Per altro l'Arbasino che si affaccia sulle sponde della Senna e del Tamigi si presenta sempre lo stesso: un esordiente fin troppo maturo che, sotto la copertura di approfondire i propri studi di politica internazionale - svolti del resto coscienziosamente -, si abbandona non alle sue inclinazioni ma alle sue passioni: la letteratura, il teatro e la musica. Un amore che se sconfina nella venerazione apertamente confessata, s'identifica pur sempre con una spregiudicata compromissione con la vita. L'"abbandono" e l'"amore" di Arbasino non potrebbero dimostrarsi maggiormente singolari e quasi unici: una mescolanza di rispetto e di distacco critico, di ammirazione e d'ironia, un'attenzione spartita in eguale misura fra l'opera e il suo autore, i libri e il personaggio, assieme all'intero mondo che gli sta dietro o davanti.
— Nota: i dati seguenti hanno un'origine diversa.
(** * ThinkPod: document ingestion and retrieval pipeline

    A shallow embedding of the ingestion-and-retrieval core of the ThinkPod
    API (text chunking, batched embedding generation, content-hash
    deduplication, semantic and hybrid search) together with the properties
    its specification states about it.

    Conventions.
    - A JavaScript string is the list of its UTF-16 code units ([jsstring]).
    - A JavaScript [number] holding a length, a position or a size option is
      an integer ([Z]; [nat] where the value is an array index or length);
      numbers holding scores, thresholds and costs are exact rationals
      ([Qc]), so the rounding of IEEE doubles is outside the model.
    - Asynchronous code that threads the database and the embedding provider
      is written in a state-and-exception monad over [World].
    - The database is reliable: a query that reaches it returns, unless
      the database refuses a parameter, as it does for a JavaScript array
      bound to a column of type [vector].  The order in which it visits
      the rows of a table is not fixed by SQL; the lists of the store
      give one such order. *)

From Stdlib Require Import ZArith List String Ascii Lia QArith Qcanon Qround.
From Stdlib Require Import Sorting.Sorted Permutation.
From stdpp Require Import base tactics option list numbers relations sorting.

Local Open Scope Z_scope.

(** ** JavaScript strings *)

Module JS.

Definition jsstring := list N.

(** A literal: the code units of an ASCII string. *)
Definition lit (s : string) : jsstring :=
  map N_of_ascii (list_ascii_of_string s).

Definition len (s : jsstring) : Z := Z.of_nat (length s).

(** The class [\s] of regular expressions, which is also what
    [String.prototype.trim] strips: WhiteSpace and LineTerminator. *)
Definition isWhiteSpace (c : N) : bool :=
  ((9 <=? c) && (c <=? 13) || (c =? 32) || (c =? 160) || (c =? 5760)
   || ((8192 <=? c) && (c <=? 8202)) || (c =? 8232) || (c =? 8233)
   || (c =? 8239) || (c =? 8287) || (c =? 12288) || (c =? 65279))%N.

(** [/[A-Z]/] and [/[a-zA-Z]/] on one code unit. *)
Definition isUpper (c : N) : bool := ((65 <=? c) && (c <=? 90))%N.
Definition isAlpha (c : N) : bool :=
  (isUpper c || ((97 <=? c) && (c <=? 122)))%N.

Fixpoint dropWhile (p : N -> bool) (s : jsstring) : jsstring :=
  match s with
  | [] => []
  | c :: s' => if p c then dropWhile p s' else s
  end.

Fixpoint takeWhile (p : N -> bool) (s : jsstring) : jsstring :=
  match s with
  | [] => []
  | c :: s' => if p c then c :: takeWhile p s' else []
  end.

Definition trimStart (s : jsstring) : jsstring := dropWhile isWhiteSpace s.
Definition trimEnd (s : jsstring) : jsstring := rev (trimStart (rev s)).
Definition trim (s : jsstring) : jsstring := trimEnd (trimStart s).

(** [s.substring(a, b)]: both ends are clamped to [0, length] and swapped
    when they come in the wrong order. *)
Definition clamp (n x : Z) : Z := Z.max 0 (Z.min x n).

Definition substring (s : jsstring) (a b : Z) : jsstring :=
  let a' := clamp (len s) a in
  let b' := clamp (len s) b in
  let lo := Z.min a' b' in
  let hi := Z.max a' b' in
  take (Z.to_nat (hi - lo)) (drop (Z.to_nat lo) s).

(** [s.substring(a)] *)
Definition substringFrom (s : jsstring) (a : Z) : jsstring :=
  substring s a (len s).

Fixpoint startsWith (p s : jsstring) : bool :=
  match p, s with
  | [], _ => true
  | _ :: _, [] => false
  | a :: p', b :: s' => (a =? b)%N && startsWith p' s'
  end.

Fixpoint indexOf_from (s p : jsstring) (i : Z) : Z :=
  if startsWith p s then i
  else match s with
       | [] => -1
       | _ :: s' => indexOf_from s' p (i + 1)
       end.

(** [s.indexOf(p)] *)
Definition indexOf (s p : jsstring) : Z := indexOf_from s p 0.

Fixpoint lastIndexOf_down (s p : jsstring) (k : nat) : Z :=
  if startsWith p (drop k s) then Z.of_nat k
  else match k with
       | O => -1
       | S k' => lastIndexOf_down s p k'
       end.

(** [s.lastIndexOf(p, pos)]: the last occurrence that starts at or before
    [pos] (clamped to [0, length]). *)
Definition lastIndexOf (s p : jsstring) (pos : Z) : Z :=
  lastIndexOf_down s p (Z.to_nat (clamp (len s) pos)).

(** [s.split(re)] for a regular expression without capture groups whose
    matches are never empty.  [m] gives the length of the match of [re]
    anchored at the head of its argument.  The ECMAScript algorithm walks a
    search position [q] through the string; after a match it emits the
    piece collected since the previous match and jumps behind the match:
    here [skip] counts the code units of the current match still to pass,
    and [cur] is the piece collected so far, reversed. *)
Fixpoint split_go (m : jsstring -> option nat) (s : jsstring)
    (skip : nat) (cur : jsstring) : list jsstring :=
  match s with
  | [] => [rev cur]
  | c :: s' =>
    match skip with
    | S k => split_go m s' k cur
    | O =>
      match m s with
      | Some (S n) => rev cur :: split_go m s' n []
      | _ => split_go m s' O (c :: cur)
      end
    end
  end.

Definition split (m : jsstring -> option nat) (s : jsstring) : list jsstring :=
  split_go m s O [].

(** [/\s+/] anchored at the head. *)
Definition re_spaces (s : jsstring) : option nat :=
  match length (takeWhile isWhiteSpace s) with
  | O => None
  | n => Some n
  end.

Fixpoint lastIndexWhere (p : N -> bool) (s : jsstring) (i : nat)
    (found : option nat) : option nat :=
  match s with
  | [] => found
  | c :: s' => lastIndexWhere p s' (S i) (if p c then Some i else found)
  end.

(** [/\n\s*\n/] anchored at the head: a line feed, then the greedy [\s*]
    gives back code units until a line feed follows it, so the match ends
    behind the last line feed of the white-space run after the first one. *)
Definition re_blank_line (s : jsstring) : option nat :=
  match s with
  | 10%N :: rest =>
    match lastIndexWhere (N.eqb 10) (takeWhile isWhiteSpace rest) O None with
    | Some j => Some (j + 2)%nat
    | None => None
    end
  | _ => None
  end.

(** [s.search(/[.!?]\s+/)] *)
Definition isSentencePunct (c : N) : bool :=
  ((c =? 46) || (c =? 33) || (c =? 63))%N.

Fixpoint search_punct_space (s : jsstring) (i : Z) : Z :=
  match s with
  | c :: ((d :: _) as s') =>
    if isSentencePunct c && isWhiteSpace d then i
    else search_punct_space s' (i + 1)
  | _ => -1
  end.

(** [s.replace(/\r\n/g, '\n')] *)
Fixpoint replace_crlf (s : jsstring) : jsstring :=
  match s with
  | 13%N :: ((10%N :: rest) as s') => 10%N :: replace_crlf rest
  | c :: s' => c :: replace_crlf s'
  | [] => []
  end.

(** [s.replace(/\r/g, '\n')] *)
Definition replace_cr (s : jsstring) : jsstring :=
  map (fun c => if (c =? 13)%N then 10%N else c) s.

(** [s.replace(/[ \t]+/g, ' ')]: [inRun] tells that the previous code unit
    belonged to the run being replaced. *)
Fixpoint collapse_blanks (s : jsstring) (inRun : bool) : jsstring :=
  match s with
  | [] => []
  | c :: s' =>
    if ((c =? 32) || (c =? 9))%N
    then (if inRun then collapse_blanks s' true
          else 32%N :: collapse_blanks s' true)
    else c :: collapse_blanks s' false
  end.

(** [s.replace(/\n{3,}/g, '\n\n')]: a run of three or more line feeds
    keeps two of them; [seen] counts the line feeds of the current run. *)
Fixpoint collapse_newlines (s : jsstring) (seen : nat) : jsstring :=
  match s with
  | [] => []
  | c :: s' =>
    if (c =? 10)%N
    then (if (seen <? 2)%nat then c :: collapse_newlines s' (S seen)
          else collapse_newlines s' (S seen))
    else c :: collapse_newlines s' O
  end.

End JS.

Import JS.

(** ** utils/textChunking.ts *)

Module TextChunker.

Inductive ChunkType := paragraph | sentence | arbitrary.

Record ChunkMetadata := {
  word_count : nat;
  character_count : Z;
  paragraph_index : option Z;
  section_title : option jsstring;
  chunk_type : ChunkType
}.

Record TextChunk := {
  content : jsstring;
  chunk_index : nat;
  start_position : Z;
  end_position : Z;
  content_tokens : Z;
  metadata : ChunkMetadata
}.

(** [ChunkOptions]: every field may be left out. *)
Record ChunkOptions := {
  maxChunkSize_opt : option Z;
  chunkOverlap_opt : option Z;
  preserveSentences_opt : option bool;
  preserveParagraphs_opt : option bool;
  minChunkSize_opt : option Z;
  separators_opt : option (list jsstring)
}.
Lo sguardo un po' da camaleonte di Arbasino ruota attorno avido e diligente per fissare il profilo di un uomo illustre, i mobili di una stanza, l'atmosfera di una redazione o di un appartamento, di un albergo di gran lusso, di una tana o di un castello. Il "pastiche" stilistico che teorizza e pratica felicemente è prima di tutto un molto concreto "pastiche" di condotta di vita quotidiana. Le lettere risultano così un saggio critico per penetranti frammenti, una serie di spregiudicati ritratti di personaggi e di istituzioni famose, la pittura minuziosa di una successione di ambienti, la registrazione di un mondo.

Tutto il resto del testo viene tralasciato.